PROBLEM DETAILS = Take the lines below from the first through the one that contains "#[global] Instance payload_countable" and copy them exactly.
------------------------------------
Lemma validate_issued now j k p :
  wf j → accepted now j k → claims_valid now p = true →
  (ValidateAccessToken now j (sign k p)).2 = Ok p.
Proof.
  intros Hw Hacc%allKeys_accepted Hv; [|done]. unfold ValidateAccessToken.
  destruct (allKeys now j) as [j' keys]. cbn [snd] in *. by rewrite (first_key_complete now keys).
Qed.

Lemma access_claims_valid now t0 j id u tn r m :
  claims_valid now (access_claims j t0 id u tn r m) = true ↔
  numeric_date t0 ≤ now < numeric_date (t0 + accessExpiry j).
Proof. unfold claims_valid. cbn [exp nbf iss aud access_claims]. bools. set_solver by lia. Qed.

Lemma refresh_claims_valid now t0 j id u :
  claims_valid now (refresh_claims j t0 id u) = true ↔ now < numeric_date (t0 + refreshExpiry j).
Proof. unfold claims_valid. cbn [exp nbf iss aud refresh_claims]. bools. set_solver by lia. Qed.

End Tokens.

(** An issued access token is valid exactly for its lifetime: it validates, under
    every service that accepts the issuer's key, from the second it was issued in until
    fifteen minutes later, and yields exactly the claims it was issued with; outside
    that time no service accepts it, and no service ever reads other claims from it. *)
Theorem access_token_lifetime `{JWTLaws} j0 t0 id id' u tn r m j now :
  wf j → let c := access_claims j0 t0 id u tn r m in
  let tok := AccessToken (GenerateTokenPair j0 t0 id id' u tn r m) in
  let life := numeric_date t0 ≤ now < numeric_date (t0 + accessExpiry j0) in
  (∀ p, (ValidateAccessToken now j tok).2 = Ok p → p = c ∧ life) ∧
  (accepted now j (secretKey j0) → life → (ValidateAccessToken now j tok).2 = Ok c).
Proof.
  intros Hw c tok life. split.
  - intros p Hp. unfold ValidateAccessToken in Hp. destruct (allKeys now j) as [j' keys]. cbn [snd] in Hp. destruct (first_key now keys tok) as [q|] eqn:E; [|done]. injection Hp as <-.
    apply first_key_sound in E as [-> Hv]. split; [done|]. by apply access_claims_valid in Hv.
  - intros Hacc Hlife. apply validate_issued; [done..|]. by apply access_claims_valid.
Qed.

(** A concrete library for the examples: the token is the number that encodes key
    and claims. *)
#[global] Instance payload_eq_dec : EqDecision payload.
Proof. solve_decision. Defined.
#[global] Instance payload_countable : Countable payload.
Proof.
  refine (inj_countable'
    (λ p, (exp p, nbf p, iat p, jti p, sub p, iss p, aud p, (uid p, tid p, rid p, email p, fia p)))
    (λ '(e, n, i, j, s, w, a, (u, t, r, m, f)),
      {| exp := e; nbf := n; iat := i; jti := j; sub := s; iss := w; aud := a;
         uid := u; tid := t; rid := r; email := m; fia := f |}) _).
  by intros [].
Defined.

Definition toy_lib : JWTLib := {|
  sign := λ k p, "t" +:+ itoa (Z.pos (encode (k, p)));
  verify := λ k tok,
    match digits_val 0 (bytes (TrimPrefix tok "t")) with
    | Some (Z.pos n) =>
        '(k', p) ← decode (A := string * payload) n; if decide (k' = k) then Some p else None
    | _ => None
    end |}.

Lemma toy_laws : @JWTLaws toy_lib.
Proof.
  split.
  - intros k p. cbn [verify sign toy_lib]. rewrite TrimPrefix_app, digits_val_itoa, decode_encode by done. cbn. by rewrite decide_True.
  - intros k k' p p'. cbn [verify sign toy_lib]. rewrite TrimPrefix_app, digits_val_itoa, decode_encode by done. cbn. by case_decide; intros [=].
Qed.

Definition issuer : JWTService :=
  {| secretKey := "before-rotation"; previousKeys := []; previousAdded := [];
     accessExpiry := 15 * Minute; refreshExpiry := 7 * 24 * Hour |}.

(** The service after a rotation thirteen minutes after the token was issued. *)
Definition issue_time : instant := (unix_epoch_s + 1700000000) * Second.
Definition successor : JWTService :=
  AddPreviousKey (issue_time + 13 * Minute)
    {| secretKey := "after-rotation"; previousKeys := []; previousAdded := [];
       accessExpiry := 15 * Minute; refreshExpiry := 7 * 24 * Hour |} "before-rotation".

Lemma access_token_lifetime_witness :
  (@ValidateAccessToken toy_lib (issue_time + 14 * Minute) successor
     (AccessToken (@GenerateTokenPair toy_lib issuer issue_time "a" "b" "u1" "t1" "role_admin" "x@y.z"))).2
  = Ok (access_claims issuer issue_time "a" "u1" "t1" "role_admin" "x@y.z").
Proof.
  destruct (@access_token_lifetime toy_lib toy_laws issuer issue_time "a" "b" "u1" "t1" "role_admin" "x@y.z"
              successor (issue_time + 14 * Minute) eq_refl) as [_ H].
  apply H.
  - right. exists (issue_time + 13 * Minute). split; [vm_compute; left|vm_compute; reflexivity].
  - vm_compute. split; congruence.
Defined.

(** Rotation: a key that was rotated out is accepted for exactly the grace period of
    twenty minutes, which is longer than an access token lives, so rotation ends no
    session early; an emergency revocation ends the acceptance at once. *)
Theorem rotation_grace j a now k :
  wf j → k ≠ "" → k ≠ secretKey j → k ∉ previousKeys j → zero_time < a ≤ now →
  (accepted now (AddPreviousKey a j k) k ↔ now < a + RotationGracePeriod) ∧
  ¬ accepted now (RevokeAllPreviousKeys (AddPreviousKey a j k)).1 k.
Proof.
  intros Hw Hk Hs Hp Ha. unfold AddPreviousKey. rewrite decide_False by done.
  rewrite purge_eq by (unfold wf in *; cbn; rewrite !length_app, Hw; done).
  unfold accepted. cbn [with_previous RevokeAllPreviousKeys fst secretKey previousKeys previousAdded].
  rewrite zip_fst_snd. split; [|intros [?|(t & Ht & _)]; [done|by apply elem_of_nil in Ht]].
  rewrite zip_with_app by done. unfold kept. setoid_rewrite list_elem_of_filter. setoid_rewrite elem_of_app.
  assert (∀ t, (k, t) ∉ zip (previousKeys j) (previousAdded j)) as Hno.
  { intros t Ht%elem_of_zip_l. done. }
  unfold keeps, zero_time in *. split.
  - intros [?|(t & (_ & [Ht|Ht]) & Hk')]; [done|by apply Hno in Ht|].
    apply list_elem_of_singleton in Ht. injection Ht as ->. bools. lia.
  - intros Hnow. right. exists a. cbn [snd]. split_and!; [|right; left|]; bools; unfold RotationGracePeriod in *.
    + right. unfold RotationGracePeriod, Minute, Second. lia.
    + right. lia.
Qed.

Lemma rotation_grace_witness :
  accepted (issue_time + 32 * Minute) successor "before-rotation" ∧
  ¬ accepted (issue_time + 33 * Minute) successor "before-rotation".
Proof.
  split.
  - apply (rotation_grace {| secretKey := "after-rotation"; previousKeys := []; previousAdded := [];
       accessExpiry := 15 * Minute; refreshExpiry := 7 * 24 * Hour |} (issue_time + 13 * Minute));
      first [done|apply not_elem_of_nil|vm_compute; split; congruence].
  - intros Hacc.
    apply (rotation_grace {| secretKey := "after-rotation"; previousKeys := []; previousAdded := [];
       accessExpiry := 15 * Minute; refreshExpiry := 7 * 24 * Hour |} (issue_time + 13 * Minute)) in Hacc;
      first [done|apply not_elem_of_nil|vm_compute; split; congruence].
Defined.

(** The absolute session limit never applies: no refresh token the service issues
    is ever refused for the age of its session, because each one carries its own
    issuing time as the session's start and expires after seven days, long before the
    limit of thirty. *)
Theorem absolute_timeout_never_fires `{JWTLaws} j0 t0 id id' u tn r m j now :
  refreshExpiry j0 = 7 * 24 * Hour → unix_epoch_s * Second < t0 → t0 ≤ now →
  (ValidateRefreshToken now j (RefreshToken (GenerateTokenPair j0 t0 id id' u tn r m))).2
    ≠ Err ErrSessionExpired.
Proof.
  intros He Ht0 Hnow. unfold ValidateRefreshToken. destruct (allKeys now j) as [j' keys]. cbn [snd].
  cbn [RefreshToken GenerateTokenPair].
  destruct (first_key now keys _) as [p|] eqn:E; [|done].
  apply first_key_sound in E as [-> Hv%refresh_claims_valid]. cbn [fia refresh_claims]. rewrite He in Hv.
  destruct (_ && _) eqn:Eb; [|done]. exfalso. apply andb_true_iff in Eb as [_ Hl%Z.ltb_lt]. revert Hl.
  unfold time_unix, numeric_date, MaxAbsoluteSessionSeconds in *. pose proof (Z.mod_pos_bound (t0 + 7 * 24 * Hour) Second eq_refl).
  assert (now / Second - t0 / Second ≤ 7 * 24 * 3600 + 1).
  { unfold Hour, Minute, Second in *. Z.div_mod_to_equations. lia. }
  assert (0 ≤ now / Second - t0 / Second) by (unfold Second in *; Z.div_mod_to_equations; lia).
  wrap_id. lia.
Qed.

Lemma absolute_timeout_never_fires_witness :
  (@ValidateRefreshToken toy_lib (issue_time + 6 * 24 * Hour) issuer
     (RefreshToken (@GenerateTokenPair toy_lib issuer issue_time "a" "b" "u1" "t1" "role_admin" "x@y.z"))).2
  ≠ Err ErrSessionExpired.
Proof.
  apply (@absolute_timeout_never_fires toy_lib toy_laws issuer issue_time "a" "b" "u1" "t1" "role_admin" "x@y.z");
    [reflexivity|vm_compute; reflexivity|vm_compute; congruence].
Defined.

(** Keys from the configuration are accepted for ever. *)
Theorem configured_key_never_expires secret prev j k now :
  NewJWTService secret prev = Ok j → k ∈ prev → k ≠ "" → accepted now j k.
Proof.
  unfold NewJWTService. case_match; [done|]. intros [= <-] Hk Hne. right. exists zero_time.
  cbn [previousKeys previousAdded]. split; [|done].
  assert (k ∈ filter (λ s, s ≠ "") prev) as Hin by (by apply list_elem_of_filter).
  revert Hin. generalize (filter (λ s, s ≠ "") prev). clear. intros l.
  induction l as [|x l IH]; intros Hin; [by apply elem_of_nil in Hin|]. cbn.
  apply elem_of_cons in Hin as [->|Hin]; [left|right; by apply IH].
Qed.

(** The two kinds of token are not told apart: a refresh token is accepted as an
    access token, for a request without a user. *)
Theorem refresh_token_passes_as_access `{JWTLaws} j0 t0 id id' u tn r m j now :
  wf j → accepted now j (secretKey j0) → now < numeric_date (t0 + refreshExpiry j0) →
  ∃ p, (ValidateAccessToken now j (RefreshToken (GenerateTokenPair j0 t0 id id' u tn r m))).2 = Ok p
       ∧ uid p = "" ∧ rid p = "".
Proof.
  intros Hw Hacc Hnow. exists (refresh_claims j0 t0 id' u). split; [|done].
  apply validate_issued; [done..|]. by apply refresh_claims_valid.
Qed.

(** A revocation recorded by the store holds until its time to live is over. *)
Lemma revoked_until now t kv id u e :
  0 ≤ time_unix now → 0 < time_sub e now → 0 < seconds_int (time_sub e now) →
  time_unix now + seconds_int (time_sub e now) ≤ max_int64 →
  time_unix t < time_unix now + seconds_int (time_sub e now) →
  IsAccessTokenRevoked no_fault t (Some (RevokeAccessToken no_fault now kv id u e).1) id = true.
Proof.
  intros Hn He Hs Hm Ht. unfold RevokeAccessToken, IsAccessTokenRevoked.
  rewrite (proj2 (Z.leb_gt _ _)) by lia.
  pose proof (kv_get_set_live (S := KVStore) (time_unix now) (time_unix t) kv "revoked_access_tokens" id
    {| revJTI := id; revExpiresAt := e; revUserID := u |} no_revocation (seconds_int (time_sub e now))
    Hn Hm I (or_intror Ht)) as Hget.
  cbn [kv_Get kv_Set kvstore_storer] in Hget. by rewrite Hget.
Qed.

(** The time to live is rounded down to seconds twice, so a revocation made within a
    second lapses up to a second before the token does: half a second after it was
    issued the token is revoked, and in the last second of its life it is accepted. *)
Theorem revocation_lapses_early `{JWTLaws} :
  let tok := AccessToken (GenerateTokenPair issuer issue_time "a" "b" "u1" "t1" "role_admin" "x@y.z") in
  let e := issue_time + 15 * Minute in
  let kv := (RevokeAccessToken no_fault (issue_time + 500 * Millisecond) empty_store "a" "u1" e).1 in
  let late := e - 400 * Millisecond in
  is_ok (ValidateAccessToken late issuer tok).2 = true ∧
  IsAccessTokenRevoked no_fault late (Some kv) "a" = false.
Proof.
  cbv zeta. split; [|vm_compute; reflexivity]. cbn [AccessToken GenerateTokenPair].
  rewrite validate_issued; [done|done|by left|]. apply access_claims_valid. vm_compute. split; congruence.
Qed.

End Jwt.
------------------------------------
REPLY TO THE EXERCISE =
Lemma validate_issued now j k p :
  wf j → accepted now j k → claims_valid now p = true →
  (ValidateAccessToken now j (sign k p)).2 = Ok p.
Proof.
  intros Hw Hacc%allKeys_accepted Hv; [|done]. unfold ValidateAccessToken.
  destruct (allKeys now j) as [j' keys]. cbn [snd] in *. by rewrite (first_key_complete now keys).
Qed.

Lemma access_claims_valid now t0 j id u tn r m :
  claims_valid now (access_claims j t0 id u tn r m) = true ↔
  numeric_date t0 ≤ now < numeric_date (t0 + accessExpiry j).
Proof. unfold claims_valid. cbn [exp nbf iss aud access_claims]. bools. set_solver by lia. Qed.

Lemma refresh_claims_valid now t0 j id u :
  claims_valid now (refresh_claims j t0 id u) = true ↔ now < numeric_date (t0 + refreshExpiry j).
Proof. unfold claims_valid. cbn [exp nbf iss aud refresh_claims]. bools. set_solver by lia. Qed.

End Tokens.

(** An issued access token is valid exactly for its lifetime: it validates, under
    every service that accepts the issuer's key, from the second it was issued in until
    fifteen minutes later, and yields exactly the claims it was issued with; outside
    that time no service accepts it, and no service ever reads other claims from it. *)
Theorem access_token_lifetime `{JWTLaws} j0 t0 id id' u tn r m j now :
  wf j → let c := access_claims j0 t0 id u tn r m in
  let tok := AccessToken (GenerateTokenPair j0 t0 id id' u tn r m) in
  let life := numeric_date t0 ≤ now < numeric_date (t0 + accessExpiry j0) in
  (∀ p, (ValidateAccessToken now j tok).2 = Ok p → p = c ∧ life) ∧
  (accepted now j (secretKey j0) → life → (ValidateAccessToken now j tok).2 = Ok c).
Proof.
  intros Hw c tok life. split.
  - intros p Hp. unfold ValidateAccessToken in Hp. destruct (allKeys now j) as [j' keys]. cbn [snd] in Hp. destruct (first_key now keys tok) as [q|] eqn:E; [|done]. injection Hp as <-.
    apply first_key_sound in E as [-> Hv]. split; [done|]. by apply access_claims_valid in Hv.
  - intros Hacc Hlife. apply validate_issued; [done..|]. by apply access_claims_valid.
Qed.

(** A concrete library for the examples: the token is the number that encodes key
    and claims. *)
#[global] Instance payload_eq_dec : EqDecision payload.
Proof. solve_decision. Defined.
#[global] Instance payload_countable : Countable payload.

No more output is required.